KUALA LUMPUR, Oct 2: Malaysian palm oil futures dived to their lowest in more than three years on Tuesday, as slowing demand from Asia coincided with a drop in the edible oil’s appeal as a substitute for soy oil, with the US soybean harvest progressing at a record pace.

Palm oil’s decline follows the weakness in the Chicago soybean complex, which tumbled to a three-month low during Asian hours on Tuesday on the US harvest pressure. Palm oil has lost more than 29 per cent since the start of the year.

Lacklustre palm oil shipments, despite the Malaysian government increasing a tax free export quota for crude palm oil, is now certain to boost stocks in September above the ten-month high logged in August.

“There is nothing to do but sell. Everything is working against palm oil, from fundamentals to other global markets,” said a trader with a foreign commodities brokerage in Malaysia.

“I suspect there may be a bounce tomorrow but everyone is short-selling for now and the general trend is for the market to go lower in the weeks to come.” The benchmark December contract on the Bursa Malaysia Derivatives Exchange dropped 8.7 per cent — its steepest daily drop since the 2008 financial crisis — to 2,250 ringgit ($737) per ton, a level unseen since November 2009.

It later closed at 2,255 ringgit per ton. Total traded volumes jumped to 49,867 lots of 25 tons each, nearly double the usual 25,000 lots as dealers aggressively sold off the market.

Reuters’ market analyst, Wang Tao, said technicals showed palm oil would rebound to 2,500 ringgit per ton, as its fall may temporarily stop around a support at 2,407 ringgit, but that rebound would little affect the current downtrend.

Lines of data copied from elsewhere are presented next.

Lemma elem_of_take_lookup (l : list X) n k x : l !! k = Some x → k < n → x ∈ take n l.
Proof. intros Hx Hk. apply elem_of_take. by exists k. Qed.

Lemma elem_of_take_set (l : list X) n k x z :
  k < n → z ∈ take n (arr_set k x l) → z = x ∨ z ∈ take n l.
Proof.
  intros Hk (i & Hi & Hin)%elem_of_take. unfold arr_set in Hi.
  assert (∀ y, l !! i = Some y → y ∈ take n l) as Hl by (intros y Hy; by eapply elem_of_take_lookup).
  destruct (k <? length l).
  - apply list_lookup_insert_Some in Hi as [(_ & -> & _)|[_ Hi]]; [by left|right; auto].
  - apply lookup_app_Some in Hi as [Hi|[_ Hi]]; [right; auto|].
    left. by apply list_lookup_singleton_Some in Hi as [_ ->].
Qed.

Lemma set_within n k x hs :
  k < n → x ∈ take n (h_data hs.1) → within n hs (set ops k x hs).
Proof.
  intros Hk Hx. split; [done| |apply Hpos].
  intros z [->|Hz]%elem_of_take_set; [|done..]. done.
Qed.

Lemma swap_within n a b hs hs' :
  a < n → b < n → swap ops a b hs = Some hs' → within n hs hs'.
Proof.
  intros Ha Hb. unfold swap. destruct (h_data hs.1 !! a) as [x|] eqn:Hx; [|done]. simpl.
  destruct (h_data hs.1 !! b) as [y|] eqn:Hy; [|done]. simpl. intros [= <-].
  pose proof (elem_of_take_lookup _ n _ _ Hx Ha). pose proof (elem_of_take_lookup _ n _ _ Hy Hb).
  split; [done| |etrans; apply Hpos].
  intros z [->|[->|?]%elem_of_take_set]%elem_of_take_set; done.
Qed.

Lemma siftdown_within n fuel k hs hs' :
  k < n → siftdown_loop ops fuel k hs = Some hs' → within n hs hs'.
Proof.
  revert k hs. induction fuel as [|fuel IH]; intros k hs Hk; simpl; [done|].
  destruct (k =? 0) eqn:Hk0; [by intros [= <-]|]. apply Nat.eqb_neq in Hk0.
  destruct (less ops hs (parent k) k) as [[]|]; simpl; [by intros [= <-]| |done].
  pose proof (parent_lt k ltac:(lia)).
  destruct (swap ops k (parent k) hs) as [hs1|] eqn:Hs; simpl; [|done]. intros Hd.
  etrans; [eapply swap_within, Hs; lia|]. eapply IH, Hd. lia.
Qed.
(* ===== verification/JobList.v ===== *)
(** The circular doubly linked lists of jobs of [job.c].

    The same [prev]/[next] fields chain the buried jobs of a tube, the reserved
    jobs of a connection and the jobs read from the log.  [dll L h l] says that
    in the link map [L] the header [h] starts the list [l]; the operations are
    shown to insert at the end, to remove and to test emptiness, and to leave
    alone every node outside the lists they work on. *)
From S2P Require Import Prelude State Monad.

(** ** Operations *)

Definition get_link (n : node) : M (node * node) :=
  s ← gets id; from_option (st_links s !! n).
Definition get_prev (n : node) : M node := pn ← get_link n; mret pn.1.
Definition get_next (n : node) : M node := pn ← get_link n; mret pn.2.
Definition put_link (n : node) (pn : node * node) : M unit :=
  modify (fun s => s <| st_links ::= <[n := pn]> |>).
Definition set_prev (n v : node) : M unit := pn ← get_link n; put_link n (v, pn.2).
Definition set_next (n v : node) : M unit := pn ← get_link n; put_link n (pn.1, v).

Definition job_list_reset (head : node) : M unit := put_link head (head, head).

Definition job_list_is_empty (head : node) : M bool :=
  pn ← get_link head;
  mret (bool_decide (pn.2 = head) && bool_decide (pn.1 = head)).

Definition job_list_remove (j : option node) : M (option node) :=
  match j with
  | None => mret None
  | Some j =>
      e ← job_list_is_empty j;
      if e : bool then mret None
      else
        p ← get_prev j;
        x ← get_next j;
        set_prev x p;;
        set_next p x;;
        job_list_reset j;;
        mret (Some j)
  end.

Definition job_list_insert (head j : node) : M unit :=
  e ← job_list_is_empty j;
  if negb e then mret tt
  else
    last ← get_prev head;
    put_link j (last, head);;
    set_next last j;;
    set_prev head j.

(** ** Lists in the link map *)

Abbreviation linkmap := (gmap node (node * node)).

Definition lprev (L : linkmap) (n : node) : option node := fst <$> L !! n.
Definition lnext (L : linkmap) (n : node) : option node := snd <$> L !! n.

(** [a] is linked to [b] through the nodes [l]. *)
Fixpoint seg (L : linkmap) (a : node) (l : list node) (b : node) : Prop :=
  match l with
  | [] => lnext L a = Some b ∧ lprev L b = Some a
  | x :: l => lnext L a = Some x ∧ lprev L x = Some a ∧ seg L x l b
  end.

Definition dll (L : linkmap) (h : node) (l : list node) : Prop :=
  NoDup (h :: l) ∧ seg L h l h.

(** A node in no list. *)
Definition isolated (L : linkmap) (n : node) : Prop := L !! n = Some (n, n).

Section links.
Implicit Types (L : linkmap) (a b h n p x : node) (l : list node).

Lemma seg_ext L L' a l b :
  (∀ n, n ∈ a :: l → lnext L' n = lnext L n) →
  (∀ n, n ∈ l ++ [b] → lprev L' n = lprev L n) →
  seg L a l b → seg L' a l b.
Proof.
  revert a. induction l as [|x l IH]; intros a Hn Hp; simpl.
  - intros [??]. rewrite Hn, Hp by set_solver. done.
  - intros (?&?&?). rewrite Hn, Hp by set_solver. split_and!; [done..|].
    apply IH; [set_solver..|done].
Qed.

Lemma seg_app L a l1 x l2 b :
  seg L a (l1 ++ x :: l2) b ↔ seg L a l1 x ∧ seg L x l2 b.
Proof.
  revert a. induction l1 as [|y l1 IH]; intros a; simpl; [tauto|].
  rewrite IH. tauto.
Qed.

Lemma seg_lprev L a l b : seg L a l b → lprev L b = Some (default a (last l)).
Proof.
  destruct l as [|x l _] using rev_ind; simpl; [naive_solver|].
  rewrite seg_app, last_snoc. simpl. naive_solver.
Qed.

Lemma seg_lnext L a l b : seg L a l b → lnext L a = Some (default b (head l)).
Proof. destruct l; simpl; naive_solver. Qed.

Lemma dll_link L h l : dll L h l → L !! h = Some (default h (last l), default h (head l)).
Proof.
  intros [_ Hs]. pose proof (seg_lprev _ _ _ _ Hs) as Hp.
  pose proof (seg_lnext _ _ _ _ Hs) as Hn. unfold lprev, lnext in *.
  destruct (L !! h) as [[p x]|]; simpl in *; naive_solver.
Qed.

Lemma dll_nil L h : isolated L h → dll L h [].
Proof.
  intros Hi. split; [apply NoDup_singleton|]. simpl. unfold lnext, lprev.
  by rewrite Hi.
Qed.

Lemma dll_ext L L' h l :
  (∀ n, n ∈ h :: l → L' !! n = L !! n) → dll L h l → dll L' h l.
Proof.
  intros HL [Hnd Hs]. split; [done|]. eapply seg_ext; [..|exact Hs];
    intros n Hn; unfold lnext, lprev; rewrite HL; set_solver.
Qed.

(** A member of a non-empty list is not isolated. *)
Lemma dll_not_isolated L h l n : dll L h l → n ∈ l → ¬ isolated L n.
Proof.
  intros [Hnd Hs] (l1 & l2 & ->)%list_elem_of_split Hi.
  apply seg_app in Hs as [H1 _]. apply seg_lprev in H1.
  unfold lprev in H1. rewrite Hi in H1. simpl in H1. simplify_eq.
  destruct l1 as [|y l1 _] using rev_ind; simpl in *.
  - apply NoDup_cons in Hnd as [Hnd _]. set_solver.
  - rewrite last_snoc in *. simpl in *. subst.
    apply NoDup_cons in Hnd as [_ Hnd]. rewrite <- app_assoc in Hnd. simpl in Hnd.
    apply NoDup_app in Hnd as (_ & _ & Hnd). apply NoDup_cons in Hnd as [Hnd _].
    set_solver.
Qed.

(** The link map after [job_list_insert]. *)
Definition link_insert h n L : linkmap :=
  let p := default h (lprev L h) in
  let L := <[n := (p, h)]> L in
  let L := <[p := (default p (lprev L p), n)]> L in
  <[h := (n, default h (lnext L h))]> L.

Lemma link_insert_dll L h l n :
  dll L h l → isolated L n → n ∉ h :: l →
  dll (link_insert h n L) h (l ++ [n]) ∧
  ∀ m, m ∉ n :: h :: l → link_insert h n L !! m = L !! m.
Proof.
  intros [Hnd Hs] Hn Hin. pose proof (seg_lprev _ _ _ _ Hs) as Hp.
  unfold link_insert. rewrite Hp. simpl. set (p := default h (last l)) in *.
  assert (p ∈ h :: l) as Hpl.
  { subst p. destruct (last l) eqn:E; simpl; [|left].
    right. by apply last_Some_elem_of in E. }
  assert (n ≠ h ∧ n ≠ p) as [Hnh Hnp] by (split; intros ->; set_solver).
  set (L1 := <[n := _]> L). set (L2 := <[p := _]> L1).
  set (L3 := <[h := _]> L2).
  assert (∀ m, lnext L3 m = if decide (m = p) then Some n
    else if decide (m = n) then Some h else lnext L m) as Hnext.
  { intros m. unfold lnext, L3. rewrite lookup_insert.
    destruct (decide (h = m)) as [<-|Hhm]; simpl.
    - unfold lnext, L2. rewrite lookup_insert.
      destruct (decide (p = h)) as [->|].
      + simpl. by rewrite decide_True.
      + rewrite !decide_False by congruence. unfold L1.
        rewrite lookup_insert_ne by done.
        apply seg_lnext in Hs. unfold lnext in Hs. rewrite Hs. done.
    - unfold L2. rewrite lookup_insert. destruct (decide (p = m)) as [<-|].
      + by rewrite decide_True.
      + rewrite decide_False by congruence. unfold L1. rewrite lookup_insert.
        repeat case_decide; congruence || done. }
  assert (∀ m, lprev L3 m = if decide (m = h) then Some n
    else if decide (m = n) then Some p else lprev L m) as Hprev.
  { intros m. unfold lprev at 1, L3. rewrite lookup_insert.
    destruct (decide (h = m)) as [<-|Hhm]; simpl; [by rewrite decide_True|].
    rewrite decide_False by congruence.
    assert (lprev L1 p = lprev L p) as HL1.
    { unfold lprev, L1. by rewrite lookup_insert_ne. }
    unfold L2. rewrite lookup_insert. destruct (decide (p = m)) as [<-|]; simpl.
    - rewrite decide_False by congruence. rewrite HL1.
      destruct (last l) as [z|] eqn:E; simpl in p; [|done]. subst p.
      apply last_Some in E as [l' ->]. apply seg_app in Hs as [Hs1 _].
      apply seg_lprev in Hs1. by rewrite Hs1.
    - unfold L1. rewrite lookup_insert. by repeat case_decide; congruence || done. }
  split.
  - split.
    { rewrite app_comm_cons. apply NoDup_app. split_and!; [done|set_solver|].
      apply NoDup_singleton. }
    apply seg_app. split.
    + destruct l as [|z l' _] using rev_ind; simpl in *.
      { subst p. rewrite Hnext, Hprev, decide_True, decide_False, decide_True by done. done. }
      assert (p = z) as Hpz by (subst p; by rewrite last_snoc).
      clearbody p. subst p.
      apply seg_app in Hs as [Hs1 _]. apply seg_app. split.
      * eapply seg_ext; [..|exact Hs1]; intros m Hm.
        -- rewrite Hnext, !decide_False; [done|set_solver|].
           intros ->. apply NoDup_cons in Hnd as [Hnd1 Hnd].
           apply elem_of_cons in Hm as [->|Hm]; [set_solver|].
           apply NoDup_app in Hnd as (_ & Hnd & _). eapply Hnd; set_solver.
        -- rewrite Hprev, !decide_False; [done|set_solver|].
           intros ->. apply NoDup_cons in Hnd as [Hnd1 _]. done.
      * simpl. rewrite Hnext, Hprev, decide_True, decide_False, decide_True by done. done.
    + simpl. rewrite Hnext, Hprev, decide_False, !decide_True by done. done.
  - intros m Hm. unfold L3, L2, L1. rewrite !lookup_insert_ne; [done|..]; set_solver.
Qed.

Palm oil exports in September hovered around 1.4 million tons, barely moving from a month ago. Malaysian plantation officials and traders now say stocks could easily hit 2.5 million tons, with October shaping up to be a peak production month. “The government has issued about 3.5 million tons of tax free crude palm oil export quota for this year and it was supposed to finish in September,” said another Malaysian trader.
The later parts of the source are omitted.